Normalmente o detentor da guarda impede a realização das visitas saindo com os filhos no horário das mesmas e depois dizem que os filhos foram esquecidos; se recebem ligações, dizem que os filhos não estão quando estão. Denigrem a imagem do pai ou da mãe, afirmando que não prestam, não valem nada e fazem chantagem emocional, afirmando que se os filhos procurarem pelo outro cometerão suicídio. Imagine tudo isso acontecendo com crianças de cinco, seis, sete anos. Qual o resultado no futuro?
A alienação parental é definida pelos psicólogos como a ação de um dos genitores para incutir memórias falsas e/ou distorcidas em uma criança ou adolescente sob sua guarda, desfazendo a real imagem do outro genitor, através de uma campanha de desqualificação reiterada da conduta deste no exercício da paternidade ou maternidade. Esta “implantação de falsas memórias” pode ocorrer, ainda, em relação a outras pessoas do convívio familiar, que não tenham a guarda da criança ou adolescente, como por exemplo, os avós e os tios.
Na tentativa de evitar tais absurdos o Senado Federal aprovou o projeto de Lei nº. 4.053/2008, no último dia 07 de julho, que define formas de manifestação e dispõe sobre a punição ao pai ou mãe que tente desconstruir a imagem do outro genitor para o filho, gesto conhecido como Alienação Parental. O projeto estabelece alguns exemplos de manifestação da alienação como: dificultar o contato da criança com os genitores e as visitas regulamentadas; omitir informações sobre a criança; e até mesmo, mudar de cidade ou país para prejudicar o convívio com o outro genitor. Outra manifestação prevista é apresentar falsa denúncia contra o genitor de forma a obstar o contato com a criança. As punições vão desde advertência e multa, ampliação da convivência com outro genitor, determinação de acompanhamento psicológico, até a inversão da guarda da criança e a suspensão do poder familiar daquele que cometeu a alienação parental.
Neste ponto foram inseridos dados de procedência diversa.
(** The session with one drop: the record stored at its end holds a blob
    and a digest that verify. *)
Lemma stored_replay_verifies_witness :
  let st1 := (endGameSession (P := Ideal) demo_clock "s1" manual played_state).1 in
  exists row d h,
    gameSession (prisma st1) !! "s1"%string = Some row /\
    replayData row = Some d /\ inputsHash row = Some h /\
    verifyReplayIntegrity d h = true.
Proof.
  intros st1. destruct played_end_success as (data & H).
  set (e := (processInput (demo_env 1000) demo_input
               (new_GameEngine (demo_env 0) "s1" None)).1).
  assert (He : activeSessions played_state !! "s1"%string = Some e)
    by apply lookup_singleton_eq.
  assert (Hfin : Forall (fun i => is_finite (gi_x i) = true) (inputHistory e))
    by (vm_compute; repeat constructor).
  destruct (stored_replay_verifies (P := Ideal) demo_clock "s1" manual played_state
              st1 data e H He Hfin) as (row & d & h & H1 & _ & _ & H2 & H3 & H4 & _).
  exists row, d, h. repeat split; assumption.
Defined.

Lemma no_input_after_end_witness :
  let st1 := (endGameSession (P := Ideal) demo_clock "s1" manual demo_state).1 in
  status (post_input (demo_env 7000) (demo_env 7000) (Some "s1"%string)
            (Some {| b_type := PStr "drop"; b_x := PNum 0.5; b_timestamp := 7000 |})
            st1).2 = 404 /\
  status (get_state (demo_env 7000) "s1" st1).2 = 404.
Proof.
  intros st1.
  assert (Hne : "s1"%string <> ""%string) by discriminate.
  destruct (no_input_after_end (P := Ideal) demo_clock "s1" manual demo_state
              (demo_env 7000) (demo_env 7000)
              {| b_type := PStr "drop"; b_x := PNum 0.5; b_timestamp := 7000 |}
              demo_clock Hne) as (H1 & H2 & _).
  fold st1 in H1, H2.
  split; [exact (f_equal (fun r => status r.2) H1)|exact (f_equal (fun r => status r.2) H2)].
Defined.

Lemma end_session_isolation_witness :
  let r := endGameSession (P := Ideal) demo_clock "s1" manual played_state in
  activeSessions r.1 !! "s1"%string = None /\
  activeSessions r.1 !! "s2"%string = activeSessions played_state !! "s2"%string.
Proof.
  intros r.
  assert (Hne : "s2"%string <> "s1"%string) by discriminate.
  destruct (end_session_isolation (P := Ideal) demo_clock "s1" manual played_state
              "s2" Hne) as (H1 & H2 & _).
  split; assumption.
Defined.

End HostFacts.
Lemma team_without_history_witness :
  or_empty (data {| data := None |}) = []
  /\ or_empty (data {| data := Some [] |}) = []
  /\ total_matches_played
       (historical_features
          (teamFeaturesOf "2025-01-01T12:00:00.000Z" "Arsenal"
             {| data := None |} {| data := Some [] |}))
     = 0.
Proof.
  assert (H1 : or_empty (data {| data := None |}) = []) by reflexivity.
  assert (H2 : or_empty (data {| data := Some [] |}) = []) by reflexivity.
  destruct (@team_without_history "2025-01-01T12:00:00.000Z" "Arsenal"
              {| data := None |} {| data := Some [] |} H1 H2)
    as [_ [Hplayed _]].
  split; [exact H1|]. split; [exact H2|exact Hplayed].
Defined.

Lemma home_advantages_are_shares_witness :
  "Arsenal"%string <> "Chelsea"%string
  /\ six_meetings <> []
  /\ Forall (is_between "Arsenal" "Chelsea") six_meetings
  /\ exists a b : Q,
       home_advantage
         (headToHeadFeaturesOf "Arsenal" "Chelsea"
            {| data := Some six_meetings |}) = Fin a
       /\ home_advantage
            (headToHeadFeaturesOf "Chelsea" "Arsenal"
               {| data := Some six_meetings |}) = Fin b
       /\ (Qabs (a + b
                 + inject_Z (Z.of_nat
                     (length (filter (fun m => Outcome_eqb (result_computed m) OutD)
                                six_meetings)))
                   / inject_Z (Z.of_nat (length six_meetings))
                 - 1)
           <= 1 # 10 ^ 14)%Q.
Proof.
  assert (Hne : "Arsenal"%string <> "Chelsea"%string) by discriminate.
  assert (Hrows : six_meetings <> []) by discriminate.
  assert (Hall : Forall (is_between "Arsenal" "Chelsea") six_meetings).
  { repeat constructor;
      solve [left; split; reflexivity | right; split; reflexivity]. }
  split; [exact Hne|]. split; [exact Hrows|]. split; [exact Hall|].
  exact (@home_advantages_are_shares _ _ _ Hne Hrows Hall).
Defined.


Lemma resolved_predictions_are_medium_and_good_witness :
  predict empty_table "2025-01-01T12:00:00.000Z" upcoming_input
  = Resolved (engine_output "2025-01-01T12:00:00.000Z")
  /\ prediction_confidence
       (prediction_metadata (engine_output "2025-01-01T12:00:00.000Z"))
     = MEDIUM
  /\ level (assessPredictionQuality (engine_output "2025-01-01T12:00:00.000Z"))
     = GOOD.
Proof.
  assert (E : predict empty_table "2025-01-01T12:00:00.000Z" upcoming_input
              = Resolved (engine_output "2025-01-01T12:00:00.000Z"))
    by reflexivity.
  split; [exact E|].
  exact (@resolved_predictions_are_medium_and_good _ _ _ _ E).
Defined.
Lemma create_appends_witness :
  store_ok Sample.two_tasks
  /\ exists task s',
       create_task Sample.later Sample.write_spec Sample.two_tasks
       = (Return task, s')
       /\ listing s' = listing Sample.two_tasks ++ [task].
Proof.
  split; [exact two_tasks_ok|].
  destruct (create_appends Sample.later Sample.write_spec two_tasks_ok)
    as (task & s' & Hrun & Hlist & _).
  exists task, s'. split; assumption.
Defined.

Lemma update_leaves_others_witness :
  update_task 1 (TaskUpdate.validate Sample.status_done) Sample.two_tasks
  = (Return Sample.done_task,
     snd (update_task 1 (TaskUpdate.validate Sample.status_done)
                      Sample.two_tasks))
  /\ PyDict.get 2 (tasks_db
                     (snd (update_task 1
                             (TaskUpdate.validate Sample.status_done)
                             Sample.two_tasks)))
     = PyDict.get 2 (tasks_db Sample.two_tasks).
Proof.
  assert (H : update_task 1 (TaskUpdate.validate Sample.status_done)
                          Sample.two_tasks
              = (Return Sample.done_task,
                 snd (update_task 1 (TaskUpdate.validate Sample.status_done)
                                  Sample.two_tasks)))
    by reflexivity.
  split; [exact H|].
  destruct (@update_leaves_others _ _ _ _ _ H) as [Hothers _].
  apply Hothers. discriminate.
Defined.

Lemma updates_combine_witness :
  update_task 1 (TaskUpdate.validate Sample.status_done) Sample.one_task
  = (Return Sample.done_task,
     with_tasks_db Sample.one_task [(1, Sample.done_task)])
  /\ update_task 1 (TaskUpdate.validate Sample.write_spec_body)
                 (with_tasks_db Sample.one_task [(1, Sample.done_task)])
     = (Return Sample.done_task,
        with_tasks_db Sample.one_task [(1, Sample.done_task)])
  /\ update_task 1
       (update_then (TaskUpdate.validate Sample.status_done)
                    (TaskUpdate.validate Sample.write_spec_body))
       Sample.one_task
     = (Return Sample.done_task,
        with_tasks_db Sample.one_task [(1, Sample.done_task)]).
Proof.
  assert (H1 : update_task 1 (TaskUpdate.validate Sample.status_done)
                           Sample.one_task
               = (Return Sample.done_task,
                  with_tasks_db Sample.one_task [(1, Sample.done_task)]))
    by reflexivity.
  assert (H2 : update_task 1 (TaskUpdate.validate Sample.write_spec_body)
                 (with_tasks_db Sample.one_task [(1, Sample.done_task)])
               = (Return Sample.done_task,
                  with_tasks_db Sample.one_task [(1, Sample.done_task)]))
    by reflexivity.
  split; [exact H1|]. split; [exact H2|].
  exact (@updates_combine _ _ _ _ _ _ _ _ H1 H2).
Defined.

Lemma update_twice_is_once_witness :
  update_task 1 (TaskUpdate.validate Sample.status_done) Sample.one_task
  = (Return Sample.done_task,
     with_tasks_db Sample.one_task [(1, Sample.done_task)])
  /\ update_task 1 (TaskUpdate.validate Sample.status_done)
                 (with_tasks_db Sample.one_task [(1, Sample.done_task)])
     = (Return Sample.done_task,
        with_tasks_db Sample.one_task [(1, Sample.done_task)]).
Proof.
  assert (H : update_task 1 (TaskUpdate.validate Sample.status_done)
                          Sample.one_task
              = (Return Sample.done_task,
                 with_tasks_db Sample.one_task [(1, Sample.done_task)]))
    by reflexivity.
  split; [exact H|].
  exact (@update_twice_is_once _ _ _ _ _ H).
Defined.

Lemma create_then_delete_witness :
  store_ok Sample.two_tasks
  /\ exists task s1 s2,
       create_task Sample.later Sample.write_spec Sample.two_tasks
       = (Return task, s1)
       /\ delete_task (Task.id task) s1 = (Return tt, s2)
       /\ tasks_db s2 = tasks_db Sample.two_tasks.
Proof.
  split; [exact two_tasks_ok|].
  destruct (create_then_delete Sample.later Sample.write_spec two_tasks_ok)
    as (task & s1 & s2 & H1 & H2 & H3 & _).
  exists task, s1, s2. auto.
Defined.

Lemma get_agrees_with_listing_witness :
  store_ok Sample.two_tasks
  /\ In (new_task 2 Sample.later Sample.review) (listing Sample.two_tasks)
  /\ get_task 2 Sample.two_tasks
     = (Return (new_task 2 Sample.later Sample.review), Sample.two_tasks).
Proof.
  assert (Hin : In (new_task 2 Sample.later Sample.review)
                   (listing Sample.two_tasks))
    by (right; left; reflexivity).
  split; [exact two_tasks_ok|]. split; [exact Hin|].
  destruct (get_agrees_with_listing 2 two_tasks_ok) as [H _].
  apply H. split; [exact Hin | reflexivity].
Defined.

Lemma status_codes_witness :
  PyDict.contains 1 (tasks_db Sample.one_task) = true
  /\ (status_of (Update 1 (TaskUpdate.validate Sample.title_null))
                Sample.one_task = 200
      \/ status_of (Update 1 (TaskUpdate.validate Sample.title_null))
                   Sample.one_task = 500).
Proof.
  assert (Hin : PyDict.contains 1 (tasks_db Sample.one_task) = true)
    by reflexivity.
  split; [exact Hin|].
  destruct (status_codes Sample.one_task) as (_ & _ & _ & _ & _ & H).
  exact (H 1 (TaskUpdate.validate Sample.title_null) Hin).
Defined.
Esse afastamento proposital não é apenas maléfico para a criança, mas, também, aos pais “abandonados” pelos filhos. Richard Gardner, professor do Departamento de Psiquiatria Infantil da Faculdade de Medicina e Cirurgia da Universidade de Columbia, EUA, concluiu que a perda de uma criança nesta situação pode ser mais dolorosa e psicologicamente devastadora para o pai-vítima do que a própria morte da criança, pois a morte é um fim, sem esperança ou possibilidade para reconciliação, mas os filhos da alienação parental estão vivos, e, consequentemente, a aceitação e renúncia à perda é infinitamente mais difícil e dolorosa.
A alienação parental é no mínimo sórdida e há de ser realmente combatida no meio jurídico, uma vez que não somos donos dos filhos mandando em seus sentimentos e pensamentos. Temos o dever de cuidar dos mesmos, mas a obrigação de respeitá-los individualmente como seres humanos, sendo essa a manifestação mais bela de afeto e de amor.